----- Recorded data -----

(* ===== verification/EngineFacts.v ===== *)
(** * Correctness of the quote engine

    One invariant for every reachable engine, errors that change nothing but
    readiness, the meaning of an applied correction, the finalized floor, and what
    a served quote is. *)

From S2P Require Import Prelude Arithmetic Slot0 State Quote Model Correction Reducer ReducerFacts.
From S2P Require Import IndexerTypes Journal JournalFacts Validation Abi Engine.

(** ** The invariant *)

(** A router snapshot's shares are at most 100%. *)
Definition router_ok (r : QuoteReducer) : Prop :=
  forall v a fee, red_verified_router r = Some v -> partner_fee_bps v !! a = Some fee ->
    0 <= fee <= BPS.

(** The state quotes are computed from is well formed. *)
Definition image_ok (r : QuoteReducer) : Prop := state_wf (red_state r) /\ router_ok r.

(** A finalized floor is an immutable block. *)
Definition floor_wf (f : ChainCursor) : Prop :=
  commitment f = Finalized /\ is_Some (block_hash f).

Record engine_ok (ix : QuoteIndexer) : Prop := {
  ok_journal : journal_ok (optimistic_history ix);
  ok_image : image_ok (reducer ix);
  ok_images : forall b, b ∈ blocks (optimistic_history ix) -> image_ok (ob_before b);
  ok_finalized : forall f, finalized_floor ix = Some f -> floor_wf f
}.

(** The finalized floor only rises, on one chain. *)
Definition floor_le (o o' : option ChainCursor) : Prop :=
  forall f, o = Some f -> exists f', o' = Some f' /\ chain_id f' = chain_id f
    /\ (f' = f \/ block_number f < block_number f').

#[export] Instance floor_le_refl : Reflexive floor_le.
Proof. intros o f ->. eauto. Qed.
#[export] Instance floor_le_trans : Transitive floor_le.
Proof.
  intros o1 o2 o3 H12 H23 f Hf. destruct (H12 f Hf) as (g & Hg & Hc & Hn).
  destruct (H23 g Hg) as (h & Hh & Hc' & Hn'). exists h. split_and!; [done|congruence|].
  destruct Hn as [->|Hn], Hn' as [->|Hn']; auto. right. lia.
Qed.

(** What every operation does to a well-formed engine. *)
Record good (ix ix' : QuoteIndexer) : Prop := {
  good_ok : engine_ok ix';
  good_deployment : deployment ix' = deployment ix;
  good_floor : floor_le (finalized_floor ix) (finalized_floor ix')
}.

Lemma good_refl ix : engine_ok ix -> good ix ix.
Proof. by split. Qed.

Lemma good_trans a b c : good a b -> good b c -> good a c.
Proof. intros [_ D1 F1] [O2 D2 F2]. split; [done|congruence|by transitivity (finalized_floor b)]. Qed.

Create HintDb engine.
#[export] Hint Resolve good_refl good_ok : engine.

(** ** Combinators *)

Lemma good_bind {A B} (m : action A) (k : A -> action B) ix :
  good ix (m ix).2 ->
  (forall a ix1, m ix = (Ok a, ix1) -> good ix ix1 -> good ix1 (k a ix1).2) ->
  good ix ((m ≫= k) ix).2.
Proof.
  intros Hm Hk. unfold mbind, method_bind. destruct (m ix) as [[a|e] ix1] eqn:E; [|done].
  eapply good_trans; [exact Hm|]. by apply Hk.
Qed.

Lemma good_get {B} (k : QuoteIndexer -> action B) ix : good ix (k ix ix).2 -> good ix ((get ≫= k) ix).2.
Proof. done. Qed.

Lemma good_lift {A B} (r : result IndexerError.t A) (k : A -> action B) ix :
  engine_ok ix -> (forall a, r = Ok a -> good ix (k a ix).2) -> good ix ((lift r ≫= k) ix).2.
Proof. intros Hok Hk. destruct r as [a|e]; [exact (Hk a eq_refl)|exact (good_refl ix Hok)]. Qed.

Lemma good_ready ix b : engine_ok ix -> good ix (set_reducer (set_red_ready b (reducer ix)) ix).
Proof.
  intros [Hj [Hs Hr] Hi Hf]. split; [split; [done| |done..]|done|reflexivity]. by split.
Qed.

Lemma good_mark ix : engine_ok ix -> good ix (mark_not_ready ix).
Proof. apply good_ready. Qed.

Lemma good_refuse {A} e ix : engine_ok ix -> good ix (refuse (A := A) e ix).2.
Proof. apply good_mark. Qed.

Lemma good_or_refuse {A} (m : action A) ix : good ix (m ix).2 -> good ix (or_refuse m ix).2.
Proof.
  unfold or_refuse. destruct (m ix) as [[a|e] ix'] eqn:E; cbn; [done|]. intros Hg.
  eapply good_trans; [exact Hg|]. apply good_mark, Hg.
Qed.

Lemma good_reducer {A} (m : method QuoteReducer ReducerError A) ix :
  engine_ok ix -> image_ok (m (reducer ix)).2 -> good ix (on_reducer m ix).2.
Proof.
  intros [Hj _ Hi Hf] Hm. unfold on_reducer, on_field. destruct (m (reducer ix)) as [r red]. by split.
Qed.

Lemma good_history f ix :
  engine_ok ix -> journal_ok (f (optimistic_history ix)) ->
  (forall b, b ∈ blocks (f (optimistic_history ix)) -> image_ok (ob_before b)) ->
  good ix (on_history f ix).2.
Proof. intros [Hj Hr Hi Hf] Hj' Hi'. by split. Qed.

(** ** Journal operations keep or drop before-images *)

Lemma drop_front_images flag s b : b ∈ blocks (drop_front flag s) -> b ∈ blocks s.
Proof. rewrite drop_front_blocks. destruct (blocks s); [done|]. apply list_elem_of_further. Qed.

Lemma drop_covered_images bs n flag s b :
  b ∈ blocks (drop_covered bs n flag s).1 -> b ∈ blocks s.
Proof.
  revert s. induction bs as [|x bs IH]; intros s; cbn [drop_covered]; [done|].
  destruct (_ <=? _); [|done]. intros Hb. eapply drop_front_images, IH, Hb.
Qed.

Lemma enforce_images fuel s s' b : enforce_loop fuel s = Some s' -> b ∈ blocks s' -> b ∈ blocks s.
Proof.
  revert s. induction fuel as [|fuel IH]; intros s; [done|]. cbn [enforce_loop].
  destruct (over_limits s); [|by intros [= <-]]. intros Hl Hb. by eapply drop_front_images, IH.
Qed.

Lemma evict_identities_images ids s b : b ∈ blocks (evict_identities ids s) -> b ∈ blocks s.
Proof.
  revert s. induction ids as [|c ids IH]; intros s; cbn [evict_identities]; [done|].
  case_match; [|done]. intros Hb%IH. unfold evict_identity in Hb.
  destruct (drop_covered _ _ _ _) as [s1 pruned] eqn:E.
  apply (drop_covered_images (blocks s) (block_number c) true). rewrite E. by destruct pruned.
Qed.

Lemma record_identity_images cursor replace s b :
  b ∈ blocks (record_identity cursor replace s) -> b ∈ blocks s.
Proof.
  unfold record_identity. repeat (case_match; try done). apply evict_identities_images.
Qed.

Lemma advance_floor_images floor s b : b ∈ blocks (advance_floor floor s) -> b ∈ blocks s.
Proof. apply (drop_covered_images _ _ false). Qed.

Lemma elem_of_rev {A} (l : list A) x : x ∈ rev l <-> x ∈ l.
Proof. rewrite !list_elem_of_In. symmetry. apply in_rev. Qed.

Lemma pop_blocks_images rbs n bytes changed b :
  b ∈ (pop_blocks rbs n bytes changed).1.1 -> b ∈ rbs.
Proof.
  revert bytes changed. induction rbs as [|x rbs IH]; intros bytes changed; cbn [pop_blocks]; [done|].
  destruct (_ <? _); [|done]. intros Hb%IH. by apply list_elem_of_further.
Qed.

Lemma rewind_after_images anc s b : b ∈ blocks (rewind_after anc s) -> b ∈ blocks s.
Proof.
  unfold rewind_after. destruct (pop_blocks _ _ _ _) as [[rbs bytes] changed] eqn:E.
  intros Hb. apply elem_of_rev. eapply pop_blocks_images. rewrite E. cbn [fst].
  apply elem_of_rev. by destruct changed.
Qed.

Lemma capture_images `{ReducerLayout} cursor r s b :
  b ∈ blocks (capture_before cursor r s).2 -> b ∈ blocks s \/ ob_before b = r.
Proof.
  unfold capture_before. destruct (needs_capture s cursor); cbn [negb snd]; [|by left].
  intros Hb. assert (b ∈ blocks (push_block cursor r s)) as Hp.
  { revert Hb. unfold enforce_limits. destruct (enforce_loop _ _) eqn:E; [|done].
    intros Hb. by eapply enforce_images. }
  cbn in Hp. apply elem_of_app in Hp as [Hp|Hp]; [by left|].
  apply list_elem_of_singleton in Hp as ->. by right.
Qed.

(** ** Reducer operations keep the state well formed *)

(** A verified router after an event: shares dropped, or one set to at most 100%. *)
Definition router_kept (r r' : QuoteReducer) : Prop := router_ok r -> router_ok r'.

Lemma router_same r r' : red_verified_router r' = red_verified_router r -> router_kept r r'.
Proof. unfold router_kept, router_ok. by intros ->. Qed.

Lemma get_lane_router a r (k : LaneState -> method QuoteReducer ReducerError bool) :
  (forall l, lanes (red_state r) !! a = Some l -> router_kept r (k l r).2) ->
  router_kept r ((get_lane a ≫= k) r).2.
Proof.
  intros Hk. mred. rewrite get_lane_eq. destruct (lanes (red_state r) !! a) eqn:E;
    [exact (Hk _ eq_refl)|exact (fun H => H)].
Qed.

Lemma lane_mut_router a f r (b : bool) :
  router_kept r ((_ ← lane_mut a f; mret b : method QuoteReducer ReducerError bool) r).2.
Proof. mred. rewrite lane_mut_eq. apply router_same. by destruct (_ !! a). Qed.

Lemma if_lane_router (c b : bool) a f r :
  router_kept r
    ((if c then mret false else _ ← lane_mut a f; mret b : method QuoteReducer ReducerError bool) r).2.
Proof. destruct c; [exact (fun H => H)|apply lane_mut_router]. Qed.

Lemma lift_router {A} (m : result ReducerError A) (k : A -> method QuoteReducer ReducerError bool) r :
  (forall a, router_kept r (k a r).2) -> router_kept r ((lift m ≫= k) r).2.
Proof. intros Hk. destruct m as [a|e]; [exact (Hk a)|exact (fun H => H)]. Qed.

(** Setting a share, as the two partner events do. *)
Lemma share_router (c1 c3 : bool) a fee v r b :
  red_verified_router r = Some v -> 0 <= fee ->
  router_kept r
    ((if c1 then mret false
      else if BPS <? fee then fail InvalidWidth
      else if c3 then mret false
      else _ ← modify (set_red_router
                (Some {| router := router v; partner_fee_bps := <[ a := fee ]> (partner_fee_bps v) |}));
           mret b : method QuoteReducer ReducerError bool) r).2.
Proof.
  intros Hv Hfee Hok. destruct c1; [done|]. destruct (Z.ltb_spec BPS fee); [done|].
  destruct c3; [done|]. intros v' a' fee' [= <-] Hl. cbn in Hl.
  apply lookup_insert_Some in Hl as [[_ <-]|[_ Hl]]; [lia|]. by eapply Hok.
Qed.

-----

Work to be completed: Give back exactly the lines of the listing, starting with the first and ending with the one bearing "(** The state". Add no other lines.

Exercise response:
(* ===== verification/EngineFacts.v ===== *)
(** * Correctness of the quote engine

    One invariant for every reachable engine, errors that change nothing but
    readiness, the meaning of an applied correction, the finalized floor, and what
    a served quote is. *)

From S2P Require Import Prelude Arithmetic Slot0 State Quote Model Correction Reducer ReducerFacts.
From S2P Require Import IndexerTypes Journal JournalFacts Validation Abi Engine.

(** ** The invariant *)

(** A router snapshot's shares are at most 100%. *)
Definition router_ok (r : QuoteReducer) : Prop :=
  forall v a fee, red_verified_router r = Some v -> partner_fee_bps v !! a = Some fee ->
    0 <= fee <= BPS.

(** The state quotes are computed from is well formed. *)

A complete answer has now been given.